According to psychologists, math anxiety refers to the experience of anxiety or tension surrounding tasks that require mathematical problem-solving. This anxiety can show itself at school or in the context of daily life and can be debilitating, affecting not only math performance but also a professional success.
Psychology literature also describes something called attachment security and suggests that the parent-child attachment relationship can be either secure or insecure. Following this theory, previous research has suggested that insecure attachment can promote maladaptive coping strategies that lead to anxiety issues. “While securely attached distressed children easily seek parental support, insecurely attached distressed children cannot confidently rely on their parents. Hence, they rely on less adaptive, secondary attachment-related coping strategies (Mikulincer and Shaver, 2007; Brenning et al., 2011a),” the researchers say.

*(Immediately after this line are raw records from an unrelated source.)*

(** Verdict on a sequence of signals: accepted after [n] signals, with the
    signals that remain, or rejected after [n] signals were accepted. *)
Inductive verdict := Accept (n : nat) (rest : list client_signal) | Reject (n : nat).

Fixpoint arun (data : monitor_data) (n : nat) (c : config) (sigs : list client_signal) : verdict :=
  match sigs with
  | [] => Reject n
  | s :: rest =>
      match astep data c s with
      | None => Reject n
      | Some Finished => Accept (S n) rest
      | Some c' => arun data (S n) c' rest
      end
  end.

(** ** The grammar *)

(** [s] carries event [e]. *)
Definition carries (s : client_signal) (e : client_event) : Prop :=
  client_event_case (sig_event s) = Some e.

Section Grammar.
Context (data : monitor_data).

(** Signals of one activation of function [f] of module [m]. *)
Inductive activation : Z → Z → list client_signal → Prop :=
| activation_intro m f b s1 tr s2 :
    carries s1 CFI_ENTER → names s1 m f = true →
    body m f FUNCTION_ENTRY_BLOCK_ID b tr →
    carries s2 CFI_EXIT → names s2 m f = true →
    activation m f (s1 :: tr ++ [s2])

(** Signals of a body that goes from block [b] to block [b']. *)
with body : Z → Z → Z → Z → list client_signal → Prop :=
| body_nil m f b : body m f b b []
| body_jump m f b b' s1 s2 tr :
    carries s1 CFI_BEFORE_JUMP → names s1 m f = true → sig_block s1 = b →
    carries s2 CFI_AFTER_JUMP → names s2 m f = true →
    may_jump data m f b (sig_block s2) = true →
    body m f (sig_block s2) b' tr →
    body m f b b' (s1 :: s2 :: tr)
| body_call m f b b' s1 tr1 s2 tr2 m' g' :
    carries s1 CFI_CALL → may_call data m f (sig_function s1) = true →
    target data m (sig_function s1) = Val (m', g') →
    activation m' g' tr1 →
    carries s2 CFI_RETURNED → may_call data m f (sig_function s2) = true →
    body m f b b' tr2 →
    body m f b b' (s1 :: tr1 ++ s2 :: tr2).

(** Signals of one run of the monitor: an activation of an entry point. *)
Definition run_trace (tr : list client_signal) : Prop :=
  ∃ m f, entrypoint data m f = true ∧ activation m f tr.

End Grammar.

Scheme activation_mut := Minimality for activation Sort Prop
  with body_mut := Minimality for body Sort Prop.
Combined Scheme activation_body_ind from activation_mut, body_mut.

(** ** The automaton recognises the grammar *)

Section Equivalence.
Context (data : monitor_data).

Lemma names_inv s m f : names s m f = true ↔ sig_module s = m ∧ sig_function s = f.
Proof. unfold names. rewrite andb_true_iff, !bool_decide_eq_true. done. Qed.

(** Steps over a list of signals none of which finishes the run. *)
Fixpoint asteps (c : config) (tr : list client_signal) : option config :=
  match tr with
  | [] => Some c
  | s :: tr => c' ← astep data c s; asteps c' tr
  end.

Lemma asteps_app c tr1 tr2 : asteps c (tr1 ++ tr2) = c' ← asteps c tr1; asteps c' tr2.
Proof.
  revert c. induction tr1 as [|s tr1 IH]; intros c; [done|]. cbn.
  destruct (astep data c s); cbn; [apply IH|done].
Qed.

Lemma asteps_cons c s tr c' : astep data c s = Some c' → asteps c (s :: tr) = asteps c' tr.
Proof. cbn. by intros ->. Qed.

(** The transitions, one by one. *)
Lemma astep_before m f b stk s :
  carries s CFI_BEFORE_JUMP → names s m f = true → sig_block s = b →
  astep data (Active InFunction m f b stk) s = Some (Active ExpectJump m f b stk).
Proof. unfold carries, astep. intros -> -> ->. by rewrite bool_decide_true. Qed.

Lemma astep_after m f b stk s :
  carries s CFI_AFTER_JUMP → names s m f = true → may_jump data m f b (sig_block s) = true →
  astep data (Active ExpectJump m f b stk) s = Some (Active InFunction m f (sig_block s) stk).
Proof. unfold carries, astep. by intros -> -> ->. Qed.

Lemma astep_call m f b stk s m' g' :
  carries s CFI_CALL → may_call data m f (sig_function s) = true →
  target data m (sig_function s) = Val (m', g') →
  astep data (Active InFunction m f b stk) s =
    Some (Active ExpectCall m' g' FUNCTION_ENTRY_BLOCK_ID (Frame m f b :: stk)).
Proof. unfold carries, astep. by intros -> -> ->. Qed.

Lemma astep_enter m f b stk s :
  carries s CFI_ENTER → names s m f = true →
  astep data (Active ExpectCall m f b stk) s = Some (Active InFunction m f b stk).
Proof. unfold carries, astep. by intros -> ->. Qed.

Lemma astep_exit m f b fr stk s :
  carries s CFI_EXIT → names s m f = true →
  astep data (Active InFunction m f b (fr :: stk)) s =
    Some (Active ExpectReturn (fr_module fr) (fr_function fr) (fr_block fr) stk).
Proof. unfold carries, astep. intros -> ->. by destruct fr. Qed.

Lemma astep_returned m f b stk s :
  carries s CFI_RETURNED → may_call data m f (sig_function s) = true →
  astep data (Active ExpectReturn m f b stk) s = Some (Active InFunction m f b stk).
Proof. unfold carries, astep. by intros -> ->. Qed.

Prompted by such findings, study authors Guy Bosmans and Bert De Smedt, became the first to consider whether insecure attachment might be associated with math anxiety in children.
A study was conducted involving 87 fifth-graders (average age = 10) recruited from three Flemish primary schools. The children filled out a modified version of the Experiences in Close Relationships Scale-Revised which measured attachment anxiety and attachment avoidance when it came to their relationships with their mothers. They also completed an assessment of math anxiety which included questions like, “How nervous are you when you are called during math class?”. Children completed both a timed and an untimed mathematics test and, finally, an intelligence test.
Findings revealed that assessments of insecure attachment were indeed correlated with math anxiety scores, suggesting that children who were less securely attached showed more math anxiety. Importantly, the relationship remained significant even when controlling for intelligence.
Furthermore, math anxiety was negatively correlated with scores on both the timed and untimed math tests. As researchers point out, this finding suggests that children with insecure attachment show heightened anxiety for mathematics in general, and not simply when working on math under time pressure.
What’s more, mediation analysis showed that math anxiety mediated the relationship between math performance and insecure attachment. The researchers offer a few theories for how this dynamic might work saying, “It might be contended that less securely attached children make more errors during mathematical problem solving due to their elevated levels of math anxiety. It also might be that children who choose to not seek help from parents or teachers, due to insecure attachment, would be less likely to receive help in mathematics from parents or teachers, thus leading to less proficient domain knowledge.”
The authors discuss the limitation that their study did not assess general or trait anxiety, and they, therefore, cannot rule out an interfering effect of trait anxiety. “It would be interesting,” the authors say, “to investigate to what extent the observed association between insecure attachment and math anxiety merely reflects a general anxiety effect. It is possible that for insecurely attached children math anxiety is part of a broader anxiety problem.”
The authors conclude that their findings offer insight into possible intervention techniques that might help children dealing with math anxiety. They point to pass research that has shown that the teacher-child relationship can protect against the dysfunctional effects of insecure attachment in children and suggest that “improving teachers’ skills to respond sensitively to children might decrease insecurely attached children’s math anxiety and increase their mathematics achievement.”
The study, “Insecure attachment is associated with math anxiety in middle childhood”, was authored by Guy Bosmans and Bert DeSmedt.